> **Task goal**:
Find the line with "Fulfilled (fst entry)" in the records below. Copy it and every line after it, up to and including the line with "(String.length s) width".
========
(** * The static NIRF prediction engine

    A shallow embedding of [src/utils/predictionEngine.ts] and the
    properties of its single exported function [predictStatic].

    Number model.  The engine computes on JavaScript numbers.  Here a
    number is an exact rational ([Q], compared with [==]): finite values
    and exact arithmetic, so [NaN], the infinities and binary64 rounding
    are outside the model.  Numbers that the code makes integral with
    [Math.round] or [Math.floor] are kept as [Z]. *)

From Stdlib Require Import QArith ZArith NArith Qminmax Qround Qabs.
From Stdlib Require Import String Ascii List DecimalString DecimalN.
From Stdlib Require Import Sorted Permutation Morphisms Lqa Lia.
Import ListNotations.

Open Scope Q_scope.

(** ** The ECMAScript operations the engine calls *)

Module JS.

(** An [async] function settles its promise: it fulfils it with the
    returned value, or rejects it with the exception its body threw. *)
Inductive Error : Set := TypeError.

Inductive Promise (A : Type) : Type :=
| Fulfilled (value : A)
| Rejected (reason : Error).
Arguments Fulfilled {A} value.
Arguments Rejected {A} reason.

Definition bind {A B : Type} (m : Promise A) (k : A -> Promise B) : Promise B :=
  match m with
  | Fulfilled a => k a
  | Rejected e => Rejected e
  end.

(** [Math.round]: the nearest integer, a tie going towards +infinity. *)
Definition Math_round (x : Q) : Z := Qfloor (x + (1 # 2)).

Definition Math_floor (x : Q) : Z := Qfloor x.

Definition Math_abs (x : Q) : Q := Qabs x.

(** [x < y] on numbers, as a boolean. *)
Definition lt (x y : Q) : bool := if Qlt_le_dec x y then true else false.

(** *** Objects used as dictionaries

    A [Record<string, number>] is an association list in property
    creation order, which is the order [Object.entries] and [for ... in]
    follow for string keys. *)
Definition Dict : Type := list (string * Q).

(** [o[k] = v]: an existing property keeps its place, a new one is
    created last. *)
Fixpoint set (o : Dict) (k : string) (v : Q) : Dict :=
  match o with
  | [] => [(k, v)]
  | (k', v') :: o' =>
      if String.eqb k' k then (k', v) :: o' else (k', v') :: set o' k v
  end.

Fixpoint get (o : Dict) (k : string) : option Q :=
  match o with
  | [] => None
  | (k', v') :: o' => if String.eqb k' k then Some v' else get o' k
  end.

Definition Object_entries (o : Dict) : list (string * Q) := o.

(** *** [Array.prototype.sort]

    The sort is stable.  [compareFn a b > 0] puts [a] after [b]; on a
    negative or zero result the two keep their relative order.  For a
    comparator that is a difference of keys, as all three in the engine
    are, stability fixes the result, whatever algorithm the host runs;
    it is computed here by insertion from the right. *)
Section Sort.
Context {A : Type} (compareFn : A -> A -> Q).

Fixpoint insert (a : A) (l : list A) : list A :=
  match l with
  | [] => [a]
  | b :: l' => if lt 0 (compareFn a b) then b :: insert a l' else a :: l
  end.

Definition sort (l : list A) : list A := fold_right insert [] l.
End Sort.

(** [xs[0][0]] on an array of entries: [xs[0]] is [undefined] on an
    empty array, and reading a property of [undefined] throws a
    [TypeError]. *)
Definition first_key (xs : list (string * Q)) : Promise string :=
  match nth_error xs 0 with
  | Some entry => Fulfilled (fst entry)
  | None => Rejected TypeError
  end.

(** [xs.slice(0, n)] *)
Definition slice0 {A : Type} (n : nat) (xs : list A) : list A := firstn n xs.

(** [xs.push(x)] *)
Definition push {A : Type} (xs : list A) (x : A) : list A := xs ++ [x].

(** *** [Number.prototype.toFixed]

    [toFixed digits x] is the decimal text of the integer [n] nearest to
    [x * 10^digits] (the larger one on a tie), with a point before its
    last [digits] digits, and a leading minus sign when [x < 0].  This
    is the fixed notation, which ECMAScript uses for magnitudes below
    10^21; from there on it prints the binary64 value in exponent
    notation, which has no counterpart on exact rationals. *)
Definition string_of_N (n : N) : string :=
  NilEmpty.string_of_uint (N.to_uint n).

Fixpoint pad_left (width : nat) (s : string) : string :=
  match width with
  | O => s
  | S w => if Nat.ltb (String.length s) width
           then pad_left w (String "0" s) else s
  end.

Definition scaled (digits : nat) (x : Q) : N :=
  Z.to_N (Qfloor (x * inject_Z (10 ^ Z.of_nat digits) + (1 # 2))).

Definition fixed_text (digits : nat) (n : N) : string :=
  let unit := (10 ^ N.of_nat digits)%N in
  match digits with
  | O => string_of_N n
  | S _ => string_of_N (n / unit) ++ "." ++
           pad_left digits (string_of_N (n mod unit))
  end%string.

Definition toFixed (digits : nat) (x : Q) : string :=
  if lt x 0
  then ("-" ++ fixed_text digits (scaled digits (- x)))%string
  else fixed_text digits (scaled digits x).

End JS.

Import JS.

Notation "x <- m ;; k" := (JS.bind m (fun x => k))
  (at level 61, m at next level, right associativity).

(** ** Data model *)

Record NIRFInputs : Type := {
  TLR : Q;
  RPC : Q;
  GO : Q;
  OI : Q;
  PR : Q
}.

Record PredictionResult : Type := {
  predicted_score : Q;
  rank_range_min : Z;
  rank_range_max : Z;
  shap_values : Dict;
  recommendations : list string
}.

(** [keyof NIRFInputs] *)
Module Key.
Inductive t : Set := TLR | RPC | GO | OI | PR.

Definition name (k : t) : string :=
  match k with
  | TLR => "TLR"
  | RPC => "RPC"
  | GO => "GO"
  | OI => "OI"
  | PR => "PR"
  end.
End Key.

(** [inputs[k]] *)
Definition prop (inputs : NIRFInputs) (k : Key.t) : Q :=
  match k with
  | Key.TLR => TLR inputs
  | Key.RPC => RPC inputs
  | Key.GO => GO inputs
  | Key.OI => OI inputs
  | Key.PR => PR inputs
  end.

(** A [Record<keyof NIRFInputs, number>] has a number at each of the
    five keys. *)
Definition Table : Type := Key.t -> Q.

Definition WEIGHTS : Table := fun k =>
  match k with
  | Key.TLR => 0.35
  | Key.RPC => 0.30
  | Key.GO => 0.15
  | Key.OI => 0.10
  | Key.PR => 0.10
  end.

Definition BASELINES : Table := fun k =>
  match k with
  | Key.TLR => 62.5
  | Key.RPC => 47.5
  | Key.GO => 69.0
  | Key.OI => 57.5
  | Key.PR => 50.0
  end.

(** The keys [for (const key in WEIGHTS)] visits, in the order the
    object literal declares them. *)
Definition keys_of_WEIGHTS : list Key.t :=
  [Key.TLR; Key.RPC; Key.GO; Key.OI; Key.PR].

(** ** [predictStatic], step by step *)

(** 1. the predicted score *)
Definition weighted_sum (inputs : NIRFInputs) : Q :=
  fold_left (fun score k => score + prop inputs k * WEIGHTS k) keys_of_WEIGHTS 0.

Definition score (inputs : NIRFInputs) : Q :=
  Qmin 100 (Qmax 0 (weighted_sum inputs + 2.5)).

(** 2. the rank range *)
Definition minExpected : Q := 20.
Definition maxExpected : Q := 95.
Definition totalSamples : Q := 1000.

Definition normalized (score : Q) : Q :=
  (score - minExpected) / (maxExpected - minExpected).

Definition estimatedRank (score : Q) : Z :=
  Z.max 1 (Math_round (totalSamples * (1 - normalized score))).

Definition rankMargin (estimatedRank : Z) : Z :=
  Z.max 5 (Math_floor (inject_Z estimatedRank * 0.12)).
========
> **Answer to this task**:
  | Some entry => Fulfilled (fst entry)
  | None => Rejected TypeError
  end.

(** [xs.slice(0, n)] *)
Definition slice0 {A : Type} (n : nat) (xs : list A) : list A := firstn n xs.

(** [xs.push(x)] *)
Definition push {A : Type} (xs : list A) (x : A) : list A := xs ++ [x].

(** *** [Number.prototype.toFixed]

    [toFixed digits x] is the decimal text of the integer [n] nearest to
    [x * 10^digits] (the larger one on a tie), with a point before its
    last [digits] digits, and a leading minus sign when [x < 0].  This
    is the fixed notation, which ECMAScript uses for magnitudes below
    10^21; from there on it prints the binary64 value in exponent
    notation, which has no counterpart on exact rationals. *)
Definition string_of_N (n : N) : string :=
  NilEmpty.string_of_uint (N.to_uint n).

Fixpoint pad_left (width : nat) (s : string) : string :=
  match width with
  | O => s
  | S w => if Nat.ltb (String.length s) width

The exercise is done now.